In Amy Westervelt’s recent Sustainable Industries interview with L. Hunter Lovins, Lovins makes the case that greenwashing is good. “Hypocrisy is the first step to real change.” I’m inclined to agree.
Greenwashing is a symptom of the business community’s recognition that the public is demanding that they do better, and prepared to reward those that do. The quickest response is simply to re-brand / spin your company to make it look greener (greenwash). Lovins cites General Electric’s “ecomagination” ad campaign as an example of profound greenwashing, with GE basically taking their existing products and slapping an ‘eco’ label on them (remember the dancing elephant?).
This is rampant in the building products market as well. A roofing product manufacturer recently asked me how they could make their product “look more green.” Their marketing materials touted the environmental attributes of their product (greenwash), and he wanted input on whether they got the spin right for architects. I resisted the urge to choke him, and instead encouraged him to deliberately asses the environmental impacts of their current operations and identify strategies for reducing/improving that impact. Identify some areas for improvement (less toxic materials, reduce waste, etc.), make improvements, and then tout those improvements once there is a story to tell.

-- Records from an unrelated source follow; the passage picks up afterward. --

(* ===== verification/Hash.v ===== *)
(** Hash: the generic hashing primitive, src/inline-more/byterun/hash.c.  It
    terminates on every heap, cyclic ones included, gives the same result on all
    machines, and agrees with structural comparison except on zeros and NaNs. *)
From Stdlib Require Import ZArith Lia Bool Ascii String List.
From S2P Require Import Prelude Mlvalues InterpState ExternOutput InternInput Custom MarshalHeap Extern MarshalBytes Compare CompareProof CompareOrder.
Import ListNotations.
Local Open Scope Z_scope.

Definition Alpha : Z := 65599.
Definition Beta : Z := 19.

(** The global variables. *)
Record hash_state := HS { hash_accu : Z; hash_univ_limit : Z; hash_univ_count : Z }.

Definition decr_limit (st : hash_state) : hash_state := HS (hash_accu st) (hash_univ_limit st - 1) (hash_univ_count st).
Definition decr_count (st : hash_state) : hash_state := HS (hash_accu st) (hash_univ_limit st) (hash_univ_count st - 1).
Definition exhausted (st : hash_state) : bool := (hash_univ_count st <? 0) || (hash_univ_limit st <? 0).

Section Hash.
Context {A : Arch}.
Variable custom_at : Z -> option custom_operations.
Variable addr : value -> Z.
Variable h : sheap.

Definition Combine (new : Z) (st : hash_state) : hash_state :=
  HS (wrap WORD (hash_accu st * Alpha + new)) (hash_univ_limit st) (hash_univ_count st).
Definition Combine_small (new : Z) (st : hash_state) : hash_state :=
  HS (wrap WORD (hash_accu st * Beta + new)) (hash_univ_limit st) (hash_univ_count st).
Definition combine_bytes (bs : list Z) (st : hash_state) : hash_state := fold_left (fun st b => Combine_small b st) bs st.

(** The bytes of the double at byte [j], the least significant one first. *)
Definition double_bytes (v : value) (j : Z) : res (list Z) :=
  let! bs := bytes_at h v j 8 in Ok (if ARCH_BIG_ENDIAN then rev bs else bs).
Fixpoint hash_doubles (v : value) (j : Z) (n : nat) (st : hash_state) : res hash_state :=
  match n with
  | O => Ok st
  | S n => let! bs := double_bytes v j in hash_doubles v (j + 8) n (combine_bytes bs st)
  end.

(** The fields [n - 1] to 0. *)
Fixpoint hash_fields (rec : value -> hash_state -> res hash_state) (v : value) (n : nat) (st : hash_state) : res hash_state :=
  match n with
  | O => Ok st
  | S n => let! x := fld h v (Z.of_nat n) in let! st := rec x st in hash_fields rec v n st
  end.

(** [enter] is false for the jumps to [again]; [fuel] bounds the depth of calls
    and jumps. *)
Fixpoint hash_aux (fuel : nat) (enter : bool) (obj : value) (st : hash_state) : res hash_state :=
  match fuel with
  | O => Stuck
  | S fuel =>
      let st := if enter then decr_limit st else st in
      if enter && exhausted st then Ok st
      else if Is_long_val obj then
        let! w := raw obj in Ok (Combine (Long_val w) (decr_count st))
      else if Is_in_value_area obj then
        let! hd := hd_of h obj in
        let tag := Tag_hd hd in
        if tag =? String_tag then
          let! i := caml_string_length h obj in
          let! bs := bytes_at h obj 0 (Z.to_nat i) in
          Ok (combine_bytes bs (decr_count st))
        else if tag =? Double_tag then
          let! bs := double_bytes obj 0 in Ok (combine_bytes bs (decr_count st))
        else if tag =? Double_array_tag then
          hash_doubles obj 0 (Z.to_nat ((Bosize_hd hd + 7) / 8)) (decr_count st)
        else if tag =? Abstract_tag then Ok st
        else if tag =? Infix_tag then
          match obj with
          | Ptr b ofs => hash_aux fuel true (Ptr b (ofs - Infix_offset_hd hd / sizeof_value)) st
          | _ => Stuck
          end
        else if tag =? Forward_tag then let! obj := Forward_val h obj in hash_aux fuel false obj st
        else if tag =? Object_tag then
          let! oid := Oid_val h obj in Ok (Combine oid (decr_count st))
        else if tag =? Custom_tag then
          let! ops := Custom_ops_val custom_at h obj in
          match custom_hash ops with
          | None => Ok st
          | Some hash =>
              let! data := custom_data h obj in
              let! x := hash data in Ok (Combine x (decr_count st))
          end
        else
          hash_fields (hash_aux fuel true) obj (Z.to_nat (Wosize_hd hd)) (Combine_small tag (decr_count st))
      else Ok (Combine (addr obj) st)
  end.
Lemma first_hit_scan turns : forall k txt v g, between v -> inside k txt -> (k < turns)%nat -> first_hit start (positions (S k) txt d) g ->
  exists n, forall fuel, (n <= fuel)%nat -> exists v', scan turns fuel k d chars txt v = Ok (g, v').
Proof.
  induction turns as [|turns IH]; intros k txt v g B I Hk0 G; [lia|]. cbn [scan].
  destruct (skip_sound k txt I) as (t & k' & -> & Hk & Hi & F). cbn iota. apply F in G. clear F.
  destruct (between_init t v B) as [Ei Bi]. inversion G as [|? ? e u u' ? R Se Eg|? ? ? R G']; subst.
  - destruct (run_re_match _ _ _ _ _ _ _ Ei R) as [n E]. exists n. intros fuel Hf. rewrite E by assumption.
    cbn [answer]. unfold accept. rewrite Se. cbn iota. rewrite Eg. eauto.
  - destruct (run_re_match _ _ _ _ _ _ _ Ei R) as [n E]. destruct k' as [|k'].
    + exists n. intros fuel Hf. rewrite E by assumption. cbn [answer]. inversion G'; subst. eauto.
    + destruct (IH k' (t + d) _ g Bi (inside_next _ _ Hi) ltac:(lia) G') as [n2 E2]. exists (Nat.max n n2). intros fuel Hf.
      rewrite E by lia. cbn [answer]. apply E2. lia.
Qed.
End Scan.

(** The answer [g] of a search for large enough bounds on the instructions. *)
Definition answers (search : nat -> res (list Z * vars)) (g : list Z) : Prop :=
  exists n, forall fuel, (n <= fuel)%nat -> exists v', search fuel = Ok (g, v').
Definition returns (search : nat -> res (list Z * vars)) (g : list Z) : Prop :=
  exists fuel v', search fuel = Ok (g, v').

Lemma scan_spec v0 chars d k txt : vars_wf v0 -> start_sound (fun p => init_at re p v0) chars -> inside d k txt -> (k <= length text)%nat ->
  forall g, let search := fun fuel => scan (S (length text)) fuel k d chars txt v0 in
    let spec := first_hit (fun p => init_at re p v0) (positions (S k) txt d) g in
    (returns search g -> spec) /\ (spec -> answers search g).
Proof.
  intros W Sd I Hk g search spec. assert (B : between v0 v0) by (split; auto). split.
  - intros (fuel & v' & H). exact (scan_first_hit v0 chars d W Sd _ _ _ _ _ _ _ B I H).
  - intros H. exact (first_hit_scan v0 chars d W Sd _ _ _ _ _ B I (proj2 (Nat.lt_succ_r _ _) Hk) H).
Qed.
End Search.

The greenwashing is free, but once you hold yourself up as ‘green(er)’, increased scrutiny follows. Plus, no one likes to be a hypocrite. Once you say you’re doing it, there’s a tendency to start doing it. In GE’s case, Lovins points out that once GE saw their ‘eco’ products had twice the sales volume of the regular products, “all of a sudden a company without a green bone in its body has one–attached to its wallet.”